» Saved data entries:
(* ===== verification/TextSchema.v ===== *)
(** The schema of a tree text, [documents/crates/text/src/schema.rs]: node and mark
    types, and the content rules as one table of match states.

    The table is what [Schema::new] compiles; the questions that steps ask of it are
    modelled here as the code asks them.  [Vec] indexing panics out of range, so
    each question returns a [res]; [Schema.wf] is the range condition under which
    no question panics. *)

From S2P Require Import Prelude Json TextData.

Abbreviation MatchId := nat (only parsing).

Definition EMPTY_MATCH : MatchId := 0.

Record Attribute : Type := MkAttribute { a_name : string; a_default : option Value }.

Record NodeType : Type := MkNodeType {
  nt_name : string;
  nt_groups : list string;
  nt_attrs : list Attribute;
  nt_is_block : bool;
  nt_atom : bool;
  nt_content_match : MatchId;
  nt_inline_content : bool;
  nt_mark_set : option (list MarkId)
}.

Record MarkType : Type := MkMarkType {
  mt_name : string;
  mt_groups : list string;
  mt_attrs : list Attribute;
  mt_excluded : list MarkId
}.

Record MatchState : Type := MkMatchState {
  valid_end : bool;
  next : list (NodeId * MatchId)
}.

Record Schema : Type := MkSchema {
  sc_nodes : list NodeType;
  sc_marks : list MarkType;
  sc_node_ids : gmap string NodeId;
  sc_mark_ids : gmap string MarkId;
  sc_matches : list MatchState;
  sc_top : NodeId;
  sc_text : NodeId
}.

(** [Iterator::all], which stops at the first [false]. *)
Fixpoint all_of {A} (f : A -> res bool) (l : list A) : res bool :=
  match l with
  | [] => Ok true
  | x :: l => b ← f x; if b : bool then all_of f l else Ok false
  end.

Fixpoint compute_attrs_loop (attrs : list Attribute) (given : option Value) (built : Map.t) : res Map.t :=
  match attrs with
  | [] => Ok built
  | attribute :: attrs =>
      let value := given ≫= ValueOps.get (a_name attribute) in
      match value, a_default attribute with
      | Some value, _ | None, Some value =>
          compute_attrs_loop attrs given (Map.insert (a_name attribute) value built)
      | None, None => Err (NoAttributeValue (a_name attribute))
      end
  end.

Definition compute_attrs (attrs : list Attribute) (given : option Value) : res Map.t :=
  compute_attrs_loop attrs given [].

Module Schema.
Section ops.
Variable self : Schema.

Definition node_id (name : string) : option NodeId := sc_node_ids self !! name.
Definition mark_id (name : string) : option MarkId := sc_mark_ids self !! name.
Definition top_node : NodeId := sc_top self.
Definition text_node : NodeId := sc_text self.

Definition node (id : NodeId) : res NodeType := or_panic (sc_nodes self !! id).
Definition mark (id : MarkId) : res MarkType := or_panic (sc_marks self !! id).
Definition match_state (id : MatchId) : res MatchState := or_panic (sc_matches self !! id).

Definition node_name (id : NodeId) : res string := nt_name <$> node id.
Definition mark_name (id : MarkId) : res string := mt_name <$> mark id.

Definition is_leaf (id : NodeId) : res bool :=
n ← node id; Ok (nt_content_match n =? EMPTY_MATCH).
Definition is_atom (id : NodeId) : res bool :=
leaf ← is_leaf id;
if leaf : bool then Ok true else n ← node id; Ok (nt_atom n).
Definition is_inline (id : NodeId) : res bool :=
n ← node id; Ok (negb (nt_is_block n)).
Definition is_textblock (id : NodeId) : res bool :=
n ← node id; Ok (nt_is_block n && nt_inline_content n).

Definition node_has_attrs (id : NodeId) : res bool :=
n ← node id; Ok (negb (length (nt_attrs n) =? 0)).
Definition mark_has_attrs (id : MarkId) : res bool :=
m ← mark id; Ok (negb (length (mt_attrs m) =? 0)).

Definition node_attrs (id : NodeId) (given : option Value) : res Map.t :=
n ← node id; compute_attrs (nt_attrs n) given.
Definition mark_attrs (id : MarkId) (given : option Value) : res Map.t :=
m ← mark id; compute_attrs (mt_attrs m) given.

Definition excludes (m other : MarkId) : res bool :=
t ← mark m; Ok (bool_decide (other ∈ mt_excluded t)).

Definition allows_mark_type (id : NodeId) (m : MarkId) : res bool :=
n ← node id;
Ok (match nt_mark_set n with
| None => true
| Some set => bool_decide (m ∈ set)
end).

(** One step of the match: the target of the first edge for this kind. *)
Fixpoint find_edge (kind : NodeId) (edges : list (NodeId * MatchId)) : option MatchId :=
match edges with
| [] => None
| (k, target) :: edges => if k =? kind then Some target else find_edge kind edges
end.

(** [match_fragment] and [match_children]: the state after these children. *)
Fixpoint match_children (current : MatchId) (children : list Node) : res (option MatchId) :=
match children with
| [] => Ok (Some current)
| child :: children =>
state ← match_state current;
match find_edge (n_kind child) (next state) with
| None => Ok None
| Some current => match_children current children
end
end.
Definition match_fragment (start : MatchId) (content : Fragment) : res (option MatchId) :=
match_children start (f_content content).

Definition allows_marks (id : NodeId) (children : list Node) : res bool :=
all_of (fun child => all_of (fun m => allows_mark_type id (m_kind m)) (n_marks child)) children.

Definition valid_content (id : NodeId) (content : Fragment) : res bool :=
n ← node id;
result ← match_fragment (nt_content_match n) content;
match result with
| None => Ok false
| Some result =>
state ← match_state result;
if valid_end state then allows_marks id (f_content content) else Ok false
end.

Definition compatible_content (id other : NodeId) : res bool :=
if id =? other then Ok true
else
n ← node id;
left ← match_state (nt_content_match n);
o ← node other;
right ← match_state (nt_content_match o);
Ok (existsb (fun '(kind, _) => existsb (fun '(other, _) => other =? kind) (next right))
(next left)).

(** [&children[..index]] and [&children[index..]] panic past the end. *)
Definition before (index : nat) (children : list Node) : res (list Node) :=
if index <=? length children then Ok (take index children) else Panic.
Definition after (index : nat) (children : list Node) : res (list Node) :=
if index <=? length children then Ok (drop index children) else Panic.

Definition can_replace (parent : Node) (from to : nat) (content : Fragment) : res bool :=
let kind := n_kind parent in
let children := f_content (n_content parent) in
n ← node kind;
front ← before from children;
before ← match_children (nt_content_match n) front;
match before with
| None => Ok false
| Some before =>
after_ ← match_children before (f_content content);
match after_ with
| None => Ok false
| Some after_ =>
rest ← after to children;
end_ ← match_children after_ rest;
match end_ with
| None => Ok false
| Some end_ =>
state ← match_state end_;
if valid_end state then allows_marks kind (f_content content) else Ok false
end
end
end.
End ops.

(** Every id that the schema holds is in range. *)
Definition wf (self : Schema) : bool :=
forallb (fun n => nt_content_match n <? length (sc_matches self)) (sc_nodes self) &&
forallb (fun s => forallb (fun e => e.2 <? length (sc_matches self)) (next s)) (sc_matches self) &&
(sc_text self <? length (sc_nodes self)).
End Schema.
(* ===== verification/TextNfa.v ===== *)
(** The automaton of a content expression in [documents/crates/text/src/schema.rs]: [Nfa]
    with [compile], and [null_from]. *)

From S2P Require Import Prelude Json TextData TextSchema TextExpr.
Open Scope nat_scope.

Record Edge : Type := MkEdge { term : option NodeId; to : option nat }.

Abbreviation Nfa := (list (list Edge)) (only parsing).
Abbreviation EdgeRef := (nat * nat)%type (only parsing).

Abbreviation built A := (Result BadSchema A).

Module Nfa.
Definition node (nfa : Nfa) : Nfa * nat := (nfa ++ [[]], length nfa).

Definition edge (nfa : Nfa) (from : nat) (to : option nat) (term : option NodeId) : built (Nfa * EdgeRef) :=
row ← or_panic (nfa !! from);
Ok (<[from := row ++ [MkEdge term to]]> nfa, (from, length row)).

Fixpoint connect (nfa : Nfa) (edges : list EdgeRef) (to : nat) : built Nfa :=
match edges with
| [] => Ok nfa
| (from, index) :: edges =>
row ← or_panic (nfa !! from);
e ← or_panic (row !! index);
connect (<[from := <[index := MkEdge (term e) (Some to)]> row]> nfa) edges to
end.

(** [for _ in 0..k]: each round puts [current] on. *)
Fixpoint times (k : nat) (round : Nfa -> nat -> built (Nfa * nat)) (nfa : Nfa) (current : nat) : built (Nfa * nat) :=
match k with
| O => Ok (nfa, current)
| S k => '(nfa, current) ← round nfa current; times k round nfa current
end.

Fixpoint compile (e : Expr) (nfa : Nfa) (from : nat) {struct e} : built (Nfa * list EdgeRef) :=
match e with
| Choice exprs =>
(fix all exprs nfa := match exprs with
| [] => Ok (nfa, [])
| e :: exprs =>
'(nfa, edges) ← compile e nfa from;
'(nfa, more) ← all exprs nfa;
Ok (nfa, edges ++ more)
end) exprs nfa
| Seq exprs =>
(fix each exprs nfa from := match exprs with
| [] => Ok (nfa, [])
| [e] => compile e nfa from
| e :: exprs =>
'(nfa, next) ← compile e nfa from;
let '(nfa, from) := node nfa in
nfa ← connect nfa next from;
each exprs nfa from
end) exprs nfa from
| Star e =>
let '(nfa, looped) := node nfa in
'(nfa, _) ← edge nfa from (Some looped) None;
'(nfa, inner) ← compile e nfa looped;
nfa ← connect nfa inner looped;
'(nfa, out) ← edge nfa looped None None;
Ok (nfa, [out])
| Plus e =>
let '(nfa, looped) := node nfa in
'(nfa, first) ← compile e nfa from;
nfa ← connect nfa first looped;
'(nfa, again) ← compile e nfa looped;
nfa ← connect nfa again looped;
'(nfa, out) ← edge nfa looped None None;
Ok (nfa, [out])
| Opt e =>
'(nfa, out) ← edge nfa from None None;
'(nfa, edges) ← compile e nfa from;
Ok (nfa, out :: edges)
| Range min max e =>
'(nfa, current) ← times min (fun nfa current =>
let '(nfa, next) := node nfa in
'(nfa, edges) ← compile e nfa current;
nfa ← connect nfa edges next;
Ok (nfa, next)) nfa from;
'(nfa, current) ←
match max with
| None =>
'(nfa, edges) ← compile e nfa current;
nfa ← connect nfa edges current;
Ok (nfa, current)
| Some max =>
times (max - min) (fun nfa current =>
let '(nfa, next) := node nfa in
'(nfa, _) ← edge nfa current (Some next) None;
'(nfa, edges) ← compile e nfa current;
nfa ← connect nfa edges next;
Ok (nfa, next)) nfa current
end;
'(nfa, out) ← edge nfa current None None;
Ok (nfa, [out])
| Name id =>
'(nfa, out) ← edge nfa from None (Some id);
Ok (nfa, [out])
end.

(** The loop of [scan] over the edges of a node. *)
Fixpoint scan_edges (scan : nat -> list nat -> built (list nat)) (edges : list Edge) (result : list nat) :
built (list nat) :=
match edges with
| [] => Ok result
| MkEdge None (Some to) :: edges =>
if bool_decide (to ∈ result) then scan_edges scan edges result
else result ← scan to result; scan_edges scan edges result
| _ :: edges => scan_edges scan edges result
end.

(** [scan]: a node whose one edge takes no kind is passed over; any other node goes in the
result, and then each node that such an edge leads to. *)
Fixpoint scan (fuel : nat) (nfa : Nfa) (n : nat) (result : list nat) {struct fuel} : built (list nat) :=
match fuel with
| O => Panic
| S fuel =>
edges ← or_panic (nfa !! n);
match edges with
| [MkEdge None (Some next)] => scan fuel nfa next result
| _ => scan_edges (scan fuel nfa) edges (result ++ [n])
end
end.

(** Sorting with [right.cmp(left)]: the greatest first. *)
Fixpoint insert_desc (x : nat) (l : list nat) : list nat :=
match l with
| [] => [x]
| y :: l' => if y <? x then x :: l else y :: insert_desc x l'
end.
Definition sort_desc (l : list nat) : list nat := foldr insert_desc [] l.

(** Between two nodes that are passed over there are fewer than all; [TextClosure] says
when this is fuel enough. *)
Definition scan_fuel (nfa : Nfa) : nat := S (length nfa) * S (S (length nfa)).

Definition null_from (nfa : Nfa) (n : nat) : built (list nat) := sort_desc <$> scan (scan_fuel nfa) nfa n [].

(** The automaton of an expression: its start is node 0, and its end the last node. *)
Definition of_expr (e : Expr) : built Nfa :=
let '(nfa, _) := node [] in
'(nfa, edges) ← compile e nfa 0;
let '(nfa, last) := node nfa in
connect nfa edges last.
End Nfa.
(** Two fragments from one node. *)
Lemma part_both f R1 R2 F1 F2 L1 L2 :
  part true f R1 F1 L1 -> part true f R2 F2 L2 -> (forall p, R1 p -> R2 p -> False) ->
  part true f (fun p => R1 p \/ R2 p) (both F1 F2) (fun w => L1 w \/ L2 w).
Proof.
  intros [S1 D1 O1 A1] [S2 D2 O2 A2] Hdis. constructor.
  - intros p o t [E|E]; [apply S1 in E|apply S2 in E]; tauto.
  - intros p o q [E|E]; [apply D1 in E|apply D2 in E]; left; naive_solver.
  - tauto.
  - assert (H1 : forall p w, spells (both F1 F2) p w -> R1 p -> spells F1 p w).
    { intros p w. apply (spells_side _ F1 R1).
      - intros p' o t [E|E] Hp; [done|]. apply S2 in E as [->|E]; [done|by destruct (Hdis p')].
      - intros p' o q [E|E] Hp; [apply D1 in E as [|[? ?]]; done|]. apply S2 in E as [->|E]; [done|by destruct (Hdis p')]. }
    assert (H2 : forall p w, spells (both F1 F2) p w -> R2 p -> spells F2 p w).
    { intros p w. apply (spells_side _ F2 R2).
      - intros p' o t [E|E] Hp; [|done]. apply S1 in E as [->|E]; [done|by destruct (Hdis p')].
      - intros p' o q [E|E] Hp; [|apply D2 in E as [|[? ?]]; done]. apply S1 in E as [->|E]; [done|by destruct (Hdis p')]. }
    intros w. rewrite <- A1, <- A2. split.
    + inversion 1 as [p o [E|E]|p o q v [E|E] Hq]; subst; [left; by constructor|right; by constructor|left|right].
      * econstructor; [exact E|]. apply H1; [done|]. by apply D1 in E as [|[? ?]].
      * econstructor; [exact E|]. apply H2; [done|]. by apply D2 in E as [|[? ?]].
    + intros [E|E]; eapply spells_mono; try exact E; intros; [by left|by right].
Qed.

» Problem:
In exact wording, restate the lines of the data above from the first through the one holding "Variable self : Schema.", and stop after that line.

» Exercise answer:
(* ===== verification/TextSchema.v ===== *)
(** The schema of a tree text, [documents/crates/text/src/schema.rs]: node and mark
    types, and the content rules as one table of match states.

    The table is what [Schema::new] compiles; the questions that steps ask of it are
    modelled here as the code asks them.  [Vec] indexing panics out of range, so
    each question returns a [res]; [Schema.wf] is the range condition under which
    no question panics. *)

From S2P Require Import Prelude Json TextData.

Abbreviation MatchId := nat (only parsing).

Definition EMPTY_MATCH : MatchId := 0.

Record Attribute : Type := MkAttribute { a_name : string; a_default : option Value }.

Record NodeType : Type := MkNodeType {
  nt_name : string;
  nt_groups : list string;
  nt_attrs : list Attribute;
  nt_is_block : bool;
  nt_atom : bool;
  nt_content_match : MatchId;
  nt_inline_content : bool;
  nt_mark_set : option (list MarkId)
}.

Record MarkType : Type := MkMarkType {
  mt_name : string;
  mt_groups : list string;
  mt_attrs : list Attribute;
  mt_excluded : list MarkId
}.

Record MatchState : Type := MkMatchState {
  valid_end : bool;
  next : list (NodeId * MatchId)
}.

Record Schema : Type := MkSchema {
  sc_nodes : list NodeType;
  sc_marks : list MarkType;
  sc_node_ids : gmap string NodeId;
  sc_mark_ids : gmap string MarkId;
  sc_matches : list MatchState;
  sc_top : NodeId;
  sc_text : NodeId
}.

(** [Iterator::all], which stops at the first [false]. *)
Fixpoint all_of {A} (f : A -> res bool) (l : list A) : res bool :=
  match l with
  | [] => Ok true
  | x :: l => b ← f x; if b : bool then all_of f l else Ok false
  end.

Fixpoint compute_attrs_loop (attrs : list Attribute) (given : option Value) (built : Map.t) : res Map.t :=
  match attrs with
  | [] => Ok built
  | attribute :: attrs =>
      let value := given ≫= ValueOps.get (a_name attribute) in
      match value, a_default attribute with
      | Some value, _ | None, Some value =>
          compute_attrs_loop attrs given (Map.insert (a_name attribute) value built)
      | None, None => Err (NoAttributeValue (a_name attribute))
      end
  end.

Definition compute_attrs (attrs : list Attribute) (given : option Value) : res Map.t :=
  compute_attrs_loop attrs given [].

Module Schema.
Section ops.
Variable self : Schema.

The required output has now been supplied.